A sense of personal danger informed public opinion as 9000 scientists across the world and 350 scientists in Australia called for a ban in view of “the threat facing humanity through the development of nuclear weapons”.
Government lies that “no Aboriginal people will be harmed” were exposed when the public saw footage of British service personnel discovering Anangu woman Edie Milpuddie and her family camped on the edge of the Marcoo bomb crater.
The family were roughly showered, their dogs were shot in front of them and then they were driven off to a mission in the south. Edie was pregnant and later lost her child.
A Western Australian investigation in the Warburton ranges exposed the brutal impact of land theft for weapons testing.
Activists screened films across the country showing the devastating malnutrition, exploitation, lack of hunting grounds, and inadequate water supplies, all caused by the loss of Aboriginal land at the Maralinga test ground and the associated Giles weather station.
Breaking open Labor
A breakthrough in the ALP and the unions came in 1958. The ACTU, trades and labour councils and unions became active in the anti-nuclear protests, supporting not just the call to “ban the bomb”, but also now calling to ban British bomb tests in Australia.
The ALP encouraged members to join national demonstrations against the British tests and the Victorian ALP journal, Tocsin, launched “Labor’s Atomic Week” of educational activities leading up to a protest.
The “New Left” emerged as many CPA members left the party in the wake of Russia’s invasion of Hungary in 1956.
More groups formed, like the UK-inspired Campaign for Nuclear Disarmament or CND, which called for unilateral disarmament rather than negotiations between the superpowers, putting the finger more firmly on our own government. They organised vibrant street protests and defiant stunts, and breathed new life into the anti-nuclear campaign.

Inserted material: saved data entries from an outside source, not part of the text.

(* ===== verification/RouteTableClient.v ===== *)
(** * Route tables ([pkg/servicemanager/core/routetable/routetable_runtime.go])

    The hooks that adapt the generated runtime to route tables and the client that wraps it:
    request bodies, the comparison of route rules, the projection into the status, the update
    decision, [CreateOrUpdate] and [Delete].  [validateRouteTableSDKContract] reflects over the
    vendored SDK's types; its verdict is the parameter [sdkContractErr]. *)

From stdpp Require Import gmap sorting.
From S2P Require Import Prelude GoStrings Sorting Shared GoErrors GoValue AsyncStatus Reconciler JsonValues ServiceClients ResourceTags NetworkClients.
Local Open Scope string_scope.
Local Open Scope list_scope.
Local Open Scope go_scope.

(** ** Data *)

Record RouteTableRouteRule := mkSpecRule {
  sr_NetworkEntityId : string;
  sr_CidrBlock : string;
  sr_Destination : string;
  sr_DestinationType : string;
  sr_Description : string;
  sr_RouteType : string
}.

Record RouteTableSpec := mkRouteTableSpec {
  spec_CompartmentId : string;
  spec_RouteRules : list RouteTableRouteRule;
  spec_VcnId : string;
  spec_DefinedTags : option MapValues;
  spec_DisplayName : string;
  spec_FreeformTags : option Tags
}.

Record RouteTableStatus := mkRouteTableStatus {
  st_OsokStatus : OSOKStatus;
  st_CompartmentId : string;
  st_Id : string;
  st_LifecycleState : string;
  st_RouteRules : list RouteTableRouteRule;
  st_VcnId : string;
  st_DefinedTags : option MapValues;
  st_DisplayName : string;
  st_FreeformTags : option Tags;
  st_TimeCreated : string
}.

Definition emptyRouteTableStatus : RouteTableStatus := mkRouteTableStatus emptyStatus "" "" "" [] "" None "" None "".

#[export, refine] Instance RouteTableStatus_block : StatusBlock RouteTableStatus := {|
  OsokStatus := st_OsokStatus;
  set_OsokStatus b s := mkRouteTableStatus b (st_CompartmentId s) (st_Id s) (st_LifecycleState s) (st_RouteRules s) (st_VcnId s)
                          (st_DefinedTags s) (st_DisplayName s) (st_FreeformTags s) (st_TimeCreated s);
  osok_set := _; set_osok := _; set_set := _
|}.
Proof. all: by intros []. Defined.

Notation RouteTableResource := (Resource RouteTableSpec RouteTableStatus).

(** The SDK's [RouteRule] and [RouteTable]. *)
Record RouteRule := mkRouteRule {
  NetworkEntityId : option string;
  CidrBlock : option string;
  Destination : option string;
  DestinationType : string;
  Description : option string;
  RouteType : string
}.

Record SdkRouteTable := mkSdkRouteTable {
  sdk_CompartmentId : option string;
  sdk_Id : option string;
  sdk_LifecycleState : string;
  sdk_RouteRules : list RouteRule;
  sdk_VcnId : option string;
  sdk_DefinedTags : option SdkTags;
  sdk_DisplayName : option string;
  sdk_FreeformTags : option Tags;
  sdk_TimeCreated : option string
}.

Record CreateRouteTableDetails := mkCreateRouteTable {
  cd_CompartmentId : option string;
  cd_RouteRules : list RouteRule;
  cd_VcnId : option string;
  cd_DefinedTags : option SdkTags;
  cd_DisplayName : option string;
  cd_FreeformTags : option Tags
}.

(** A nil field is left out of the request; an empty list of rules is sent. *)
Record UpdateRouteTableDetails := mkUpdateRouteTable {
  ud_DefinedTags : option SdkTags;
  ud_DisplayName : option string;
  ud_FreeformTags : option Tags;
  ud_RouteRules : option (list RouteRule)
}.

Record UpdateRouteTableRequest := mkUpdateRouteTableRequest {
  RtId : option string;
  UpdateRouteTableDetails_ : UpdateRouteTableDetails
}.
Definition noUpdateDetails : UpdateRouteTableDetails := mkUpdateRouteTable None None None None.
Definition noUpdateRequest : UpdateRouteTableRequest := mkUpdateRouteTableRequest None noUpdateDetails.
(** The generic accessors: nil pointers read as zero or as absent. *)
Definition intValue {T} (input : option T) (getter : T -> option Z) : Z :=
  match input with None => 0%Z | Some v => default 0%Z (getter v) end.
Definition nestedIntPresent {T} (input : option T) (getter : T -> option Z) : bool :=
  match input with None => false | Some v => bool_decide (is_Some (getter v)) end.
Definition portRangePresent {T} (input : option T) (getter : T -> option PortRange) : bool :=
  match input with None => false | Some v => bool_decide (is_Some (getter v)) end.
Definition portRangeMin {T} (input : option T) (getter : T -> option PortRange) : Z :=
  match input with
  | None => 0%Z
  | Some v => match getter v with None => 0%Z | Some range => default 0%Z (pr_Min range) end
  end.
Definition portRangeMax {T} (input : option T) (getter : T -> option PortRange) : Z :=
  match input with
  | None => 0%Z
  | Some v => match getter v with None => 0%Z | Some range => default 0%Z (pr_Max range) end
  end.

(** The eight [convertOCIPortRangeTo...Status] functions have this body. *)
Definition convertOCIPortRangeToStatus {T} (input : option T) (getter : T -> option PortRange) : SpecPortRange :=
  mkSpecPortRange (portRangeMin input getter) (portRangeMax input getter).

Definition ports_status (options : option PortOptions) : SpecPortOptions :=
  mkSpecPorts (convertOCIPortRangeToStatus options DestinationPortRange) (convertOCIPortRangeToStatus options SourcePortRange).
Definition icmp_status (options : option IcmpOptions) : SpecIcmpOptions :=
  mkSpecIcmp (intValue options icmp_Type) (intValue options icmp_Code).
(* ===== verification/GuardHooks.v ===== *)
(** * The hooks against ambiguous not-found answers

    [applyAiDataPlatformRuntimeHooks] of [aidataplatform_runtime_client.go] and its copies
    install three guards: a delete error hook, a Get call for the generated runtime's own
    reads, and a client around the generated client that reads the tracked resource before
    every delete.  They are modelled over the texts and the kind of resource, and shown to
    meet the contract of [NotFoundGuards].  The requests that the guarded Get call is given
    are made by its own [NewRequest], so the type assertion in it never fails. *)

From S2P Require Import Prelude GoStrings Shared GoErrors GoValue AsyncStatus Reconciler ReconcilerSafety Secrets JsonValues Semantics SpecResolution MutationPolicy RequestBuilder Runtime RuntimeRead RuntimeReconcile RuntimeTrace RuntimeDelete RuntimeTracking RuntimeManager.
From S2P Require Import NotFoundGuards ServiceClients NetworkClients NetworkSafety.
Local Open Scope string_scope.
Local Open Scope list_scope.
Local Open Scope go_scope.

(** ** The error *)

(** The struct has an unexported text and request id, and a getter for the latter. *)
Definition ambiguousNotFoundError (typeName message opcRequestID : string) : GoError :=
  ErrForeign (mkForeignError message typeName None None None (Some opcRequestID)).

Lemma ambiguous_not_auth_shaped typeName message id : auth_shaped (ambiguousNotFoundError typeName message id) = false.
Proof. reflexivity. Qed.

(** The texts of a kind. *)
Record GuardTexts := mkGuardTexts {
  gt_Kind : string;
  gt_ErrorType : string;
  gt_Read : string;
  gt_Delete : string;
  gt_Confirm : string
}.

Section Hooks.
Context {W : Type} (texts : GuardTexts).

Definition conservativeNotFoundError (message : string) (err : GoError) : outcome GoError :=
  let? classification := ClassifyDeleteError (Some err) in
  Ret (if IsAuthShapedNotFound classification
       then ambiguousNotFoundError (gt_ErrorType texts) message (errorutil_OpcRequestID (Some err))
       else err).

Lemma conservative_refuses message err e : conservativeNotFoundError message err = Ret e -> auth_shaped e = false.
Proof.
  unfold conservativeNotFoundError. destruct (ClassifyDeleteError (Some err)) as [k|] eqn:Ek; [|done]. cbn.
  intros [= <-]. destruct (IsAuthShapedNotFound k) eqn:Ea; [done|]. unfold auth_shaped. by rewrite Ek.
Qed.

(** The request id of the status block of a resource of the generated runtime. *)
Definition record_request_id (requestID : string) (resource : GoValue) : GoValue :=
  match osokStatus resource with
  | Ok status => set_osokStatus (default status (SetOpcRequestID (Some status) requestID)) resource
  | Err _ => resource
  end.

(** The delete error hook; the runtime only calls it with an error. *)
Definition guardDeleteError (err : GoError) : Callback W (option GoError) :=
  fun resource w =>
    match ClassifyDeleteError (Some err) with
    | Panic => (Panic, resource, w)
    | Ret classification =>
        if negb (IsAuthShapedNotFound classification) then (Ret (Some err), resource, w)
        else
          let requestID := errorutil_OpcRequestID (Some err) in
          (Ret (Some (ambiguousNotFoundError (gt_ErrorType texts) (gt_Delete texts) requestID)),
           record_request_id requestID resource, w)
    end.

(** The Get operation for the runtime's reads: [address] is where the new operation is allocated. *)
Definition guardedGetReadOperation (address : nat) (get : Operation W) : option (Operation W) :=
  match Call get with
  | None => None
  | Some getCall =>
      Some (mkOperation address (NewRequest get)
        (Some (fun request =>
           attempt response := getCall request
             otherwise e => (let* e := st_lift (conservativeNotFoundError (gt_Read texts) e) in st_ret (Err e)) in
           st_ret (Ok response)))
        (Fields get))
  end.

(** The two hooks in the configuration of the generated runtime. *)
Definition guardedConfig (address : nat) (c : Config W) : Config W :=
  mkConfig (Kind c) (SDKName c) (Credentials c) (InitError c) (cfg_Semantics c) (BuildCreateBody c) (BuildUpdateBody c)
    (Identity c) (match Get c with Some get => guardedGetReadOperation address get | None => None end) (Read_List c)
    (ClearTrackedIdentity c) (cfg_StatusHooks c) (cfg_ParityHooks c) (cfg_Async c)
    (mkDeleteHooks (ConfirmRead (cfg_DeleteHooks c)) (Some guardDeleteError) (ApplyOutcome (cfg_DeleteHooks c)))
    (Create c) (Get c) (List c) (cfg_Update c) (Delete c).

(** A Get whose fields all take the resource identifier can be called with any identifier. *)
Definition addressed_by_id (get : Operation W) : Prop :=
  Fields get <> [] /\ Forall (fun field => PreferResourceID field = true) (Fields get).

Lemma addressed_explicit c get id values :
  getReadOperation c = Some get -> addressed_by_id get -> id <> "" -> canInvokeExplicitGet c values id = true.
Proof.
  intros Hop [_ Hfields] Hid. unfold canInvokeExplicitGet. rewrite Hop. apply forallb_forall. intros field Hin.
  rewrite Forall_forall in Hfields. specialize (Hfields field (proj2 (list_elem_of_In _ _) Hin)).
  unfold explicitRequestValue. rewrite Hfields, (proj2 (String.eqb_neq _ _) Hid). apply orb_true_r.
Qed.

(** The hooks meet the contract. *)
Lemma guarded_refuses `{Env} address c get :
  Get c = Some get -> Call get <> None -> addressed_by_id get ->
  at_address (Create c) address = false -> at_address (cfg_Update c) address = false ->
  RefusesAmbiguous (guardedConfig address c).
Proof.
  intros Hget Hcall Hid Hcr Hup. destruct (Call get) as [call|] eqn:Ec; [|done].
  assert (Hop : exists guarded, getReadOperation (guardedConfig address c) = Some (mkOperation address (NewRequest get) (Some guarded) (Fields get)) /\
    forall request w e w', guarded request w = (Ret (Err e), w') -> auth_shaped e = false).
  { unfold getReadOperation, guardedConfig, guardedGetReadOperation. cbn. rewrite Hget, Ec. eexists. split; [reflexivity|].
    intros request w e w'. cbn. unfold st_bind. destruct (call request w) as [[[response|e0]|] w1]; [done| |done].
    destruct (conservativeNotFoundError _ e0) as [e1|] eqn:E1; [|done]. cbn. intros [= -> _]. by eapply conservative_refuses. }
  destruct Hop as (guarded & Hop & Hg). split.
  - intros e s. exists []. unfold handleDeleteError. cbn. unfold st_bind, callback, guardDeleteError. rewrite app_nil_r.
    destruct (ClassifyDeleteError (Some e)) as [k|] eqn:Ek; cbn; [|done].
    destruct (IsAuthShapedNotFound k) eqn:Ea; cbn; (split; [done|]); intros e' [= <-]; [done|].
    unfold auth_shaped. by rewrite Ek.
  - exists (mkOperation address (NewRequest get) (Some guarded) (Fields get)), guarded.
    rewrite <-!at_address_sym. by split_and!.
  - intros resource id Hne. unfold canInvokeGet. rewrite Hop. cbn [Fields].
    destruct (lookupValues resource) as [values|]; [|done].
    rewrite (addressed_explicit _ _ _ values Hop) by done. destruct Hid as [Hf _]. by destruct (Fields get).
Qed.
End Hooks.

(** ** The confirming client *)

Section Confirm.
Context {Sp St Sdk W : Type} `{StatusBlock St} (texts : GuardTexts) (currentID : Resource Sp St -> string).
Abbreviation R := (Resource Sp St).
Context (get : option (string -> ST W (result Sdk GoError))).

Definition record_error_id (err : GoError) : R -> R :=
  with_osok (fun status => default status (RecordErrorOpcRequestID (Some status) (Some err))).

Definition rejectAuthShapedConfirmRead : ST (R * W) (option GoError) :=
  match get with
  | None => st_ret None
  | Some get =>
      let* resource := the_resource in
      let id := currentID resource in
      if (id =? "")%string then st_ret None
      else
        let* answer := on_world (get id) in
        match answer with
        | Ok _ => st_ret None
        | Err err =>
            let* classification := st_lift (ClassifyDeleteError (Some err)) in
            if negb (IsAuthShapedNotFound classification) then st_ret None
            else
              on_resource (record_error_id err) ;;;
              st_ret (Some (ambiguousNotFoundError (gt_ErrorType texts) (gt_Confirm texts) (errorutil_OpcRequestID (Some err))))
        end
  end.

Definition not_configured : GoError := ErrText (gt_Kind texts +++ " generated runtime delegate is not configured").

Definition deleteConfirmationClient (delegate : option (SvcClient R W)) : SvcClient R W :=
  mkSvcClient
    (fun namespace => match delegate with
                      | None => st_ret (unsuccessful, Some not_configured)
                      | Some delegate => sc_CreateOrUpdate delegate namespace
                      end)
    (match delegate with
     | None => st_ret (false, Some not_configured)
     | Some delegate =>
         let* err := rejectAuthShapedConfirmRead in
         match err with
         | Some err => st_ret (false, Some err)
         | None => sc_Delete delegate
         end
     end).

(** The delegate's delete finished. *)
Definition finished (delegate : SvcClient R W) (r : R) (w : W) : Prop :=
  exists d err s', sc_Delete delegate (r, w) = (Ret (d, err), s') /\ delete_confirmed (mkDeleteResult d 0%Z, err) = true.

(** What the confirming read saw, and the world after it. *)
Definition read_passed (r : R) (w w1 : W) : Prop :=
  match get with
  | None => w1 = w
  | Some get =>
      if (currentID r =? "")%string then w1 = w
      else exists answer, get (currentID r) w = (Ret answer, w1) /\ forall e, answer = Err e -> auth_shaped e = false
  end.

Lemma reject_run r w err r' w1 :
  rejectAuthShapedConfirmRead (r, w) = (Ret err, (r', w1)) ->
  match err with
  | None => r' = r /\ read_passed r w w1
  | Some err => exists get' e, get = Some get' /\ get' (currentID r) w = (Ret (Err e), w1) /\ auth_shaped e = true /\
      r' = record_error_id e r /\
      err = ambiguousNotFoundError (gt_ErrorType texts) (gt_Confirm texts) (errorutil_OpcRequestID (Some e))
  end.
Proof.
  unfold rejectAuthShapedConfirmRead, read_passed. destruct get as [get'|]; [|by intros [= <- <- <-]].
  unfold st_bind at 1, the_resource. cbn beta iota zeta. destruct (currentID r =? "")%string; [by intros [= <- <- <-]|].
  unfold st_bind at 1, on_world. destruct (get' (currentID r) w) as [[answer|] w2] eqn:Eg; [|done]. destruct answer as [sdk|e].
  { intros [= <- <- <-]. split; [done|]. exists (Ok sdk). by split. }
  unfold st_bind at 1, st_lift. destruct (ClassifyDeleteError (Some e)) as [k|] eqn:Ek; [|done].
  destruct (IsAuthShapedNotFound k) eqn:Ea; cbn; intros [= <- <- <-].
  - exists get', e. split_and!; try done. unfold auth_shaped. by rewrite Ek.
  - split; [done|]. exists (Err e). split; [done|]. intros e' [= <-]. unfold auth_shaped. by rewrite Ek.
Qed.

(** C10. The confirming client stands between the finalizer and an ambiguous answer.  When the read of the tracked
    identifier is answered with 404 NotAuthorizedOrNotFound, its Delete fails, the wrapped client is not called, and of the
    resource only the request id of the answer is recorded.  Under the reconciler, an object loses the OSOK finalizer
    only when that read (where an identifier is tracked) gave any other answer and the wrapped client, started right after
    it, finished its delete. *)
Theorem confirm_read_guards_delete (delegate : SvcClient R W) (getSdk : string -> ST W (result Sdk GoError)) :
  get = Some getSdk ->
  (forall r w e w1, currentID r <> "" -> getSdk (currentID r) w = (Ret (Err e), w1) -> auth_shaped e = true ->
     sc_Delete (deleteConfirmationClient (Some delegate)) (r, w) =
       (Ret (false, Some (ambiguousNotFoundError (gt_ErrorType texts) (gt_Confirm texts) (errorutil_OpcRequestID (Some e)))),
        (record_error_id e r, w1))) /\
  released_only (sc_Delete (deleteConfirmationClient (Some delegate)))
    (fun r w => exists w1, read_passed r w w1 /\ finished delegate r w1).
Proof.
  intros Hget. split.
  - intros r w e w1 Hid Hg Ha. cbn [sc_Delete deleteConfirmationClient]. unfold rejectAuthShapedConfirmRead. rewrite Hget. unfold st_bind at 1 2, the_resource. cbn beta iota zeta.
    rewrite (proj2 (String.eqb_neq _ _) Hid). unfold st_bind at 1, on_world. rewrite Hg. unfold st_bind at 1, st_lift.
    unfold auth_shaped in Ha. destruct (ClassifyDeleteError (Some e)) as [k|]; [|done]. by rewrite Ha.
  - apply released_intro. intros r w d err s' Hrun Hc. cbn in Hrun. unfold st_bind in Hrun.
    destruct (rejectAuthShapedConfirmRead (r, w)) as [[a|] [r1 w1]] eqn:Er; [|done]. apply reject_run in Er.
    destruct a as [e|]; [injection Hrun as <- <- _; exfalso; destruct Er as (g & e' & _ & _ & _ & _ & ->)|].
    + cbn in Hc. done.
    + destruct Er as [-> Hp]. exists w1. split; [done|]. by exists d, err, s'.
Qed.
End Confirm.

(** ** Witnesses *)

Definition ex_texts : GuardTexts :=
  mkGuardTexts "Widget" "widget.ambiguousNotFoundError" "ambiguous read" "ambiguous delete" "ambiguous confirmation".

Definition ex_auth_shaped : GoError :=
  ErrService (mkServiceError 404 NotAuthorizedOrNotFound "req2" "no such widget or no authority" "404" "common.servicefailure" None).

(** A Get by identifier that always gives the same answer. *)
Definition ex_get (answer : result GoValue GoError) : Operation unit :=
  mkOperation 2 (Some (sample_request "GetWidgetRequest")) (Some (fun _ => st_ret answer))
    [mkRequestField "WidgetId" "widgetId" "path" true []].

Definition ex_unguarded (get_answer delete_answer : result GoValue GoError) : Config unit :=
  let c := sample_config confirming_semantics (Ok VNil) get_answer delete_answer in
  mkConfig (Kind c) (SDKName c) (Credentials c) (InitError c) (cfg_Semantics c) (BuildCreateBody c) (BuildUpdateBody c)
    (Identity c) (Read_Get c) (Read_List c) (ClearTrackedIdentity c) (cfg_StatusHooks c) (cfg_ParityHooks c) (cfg_Async c)
    (cfg_DeleteHooks c) (Create c) (Some (ex_get get_answer)) (List c) (cfg_Update c) (Delete c).

Definition ex_guarded (get_answer delete_answer : result GoValue GoError) : Config unit :=
  guardedConfig ex_texts 9 (ex_unguarded get_answer delete_answer).

Lemma ex_refuses get_answer delete_answer : @RefusesAmbiguous unit plainEnv (ex_guarded get_answer delete_answer).
Proof.
  apply (guarded_refuses ex_texts 9 _ (ex_get get_answer)); try reflexivity; [done|].
  split; [done|]. by repeat constructor.
Qed.

(** The unguarded runtime takes an ambiguous answer for a delete; the guarded one does not. *)
Example ex_ambiguous_delete :
  fst (@DeleteWithResult unit plainEnv (ex_unguarded (Err ex_auth_shaped) (Err ex_auth_shaped)) (sample_state (sampleResource trackedStatus))) =
    Ret (deleted_result, None) /\
  fst (@DeleteWithResult unit plainEnv (ex_guarded (Err ex_auth_shaped) (Err ex_auth_shaped)) (sample_state (sampleResource trackedStatus))) =
    Ret (no_delete, Some (ambiguousNotFoundError "widget.ambiguousNotFoundError" "ambiguous delete" "req2")).
Proof. split; vm_compute; reflexivity. Qed.

Lemma guarded_release_unambiguous_witness :
  let c := ex_guarded (Err not_found_error) (Ok VNil) in
  exists obj w answer st,
    c_Get (single_client (widget_object (Some 5%Z) trackedStatus)) idle_world = (Ok obj, w) /\ delete_branch obj = true /\
    @DeleteWithResult unit plainEnv c (client_state obj w) = (Ret answer, st) /\
    ((snd answer = None /\ exists l e, rt_trace st = mw_trace w ++ l /\ e ∈ l /\ @unambiguous_evidence unit plainEnv c confirming_semantics e = true) \/
     (exists e k, snd answer = Some e /\ ClassifyDeleteError (Some e) = Ret k /\ IsUnambiguousNotFound k = true)).
Proof.
  eapply (@guarded_release_unambiguous unit plainEnv (ex_guarded (Err not_found_error) (Ok VNil)) "default" confirming_semantics
    (single_client (widget_object (Some 5%Z) trackedStatus)) [] (widget_object (Some 5%Z) trackedStatus) idle_world).
  - apply ex_refuses.
  - reflexivity.
  - reflexivity.
  - intros f response r w e r' w' Hf. discriminate Hf.
  - apply surjective_pairing.
  - vm_compute. right. right. left.
  - vm_compute. reflexivity.
Defined.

The Cuban missile crisis in 1962, which saw the US and the Soviet Union confront each other over Russian nuclear missiles in Cuba, vindicated the movement, proving how close to nuclear destruction the two superpowers could bring the planet.
In the face of global opposition to the nuclear arms race and testing, Britain, the United States and the Soviet Union signed the Partial Nuclear Test Ban Treaty on 6 August 1963, banning all atmospheric testing.
This was effectively the end of the nuclear testing program at Maralinga, though the devastating contamination and effects of dispossession are as live as ever today.
Australia’s reckless investment in the AUKUS pact as part of a cold war-style arms race against China delivers us into tragically familiar terrain.
But the fight to end nuclear weapons testing at Maralinga shows that working class organisations have the power to fight our government’s nuclear ambitions to a standstill.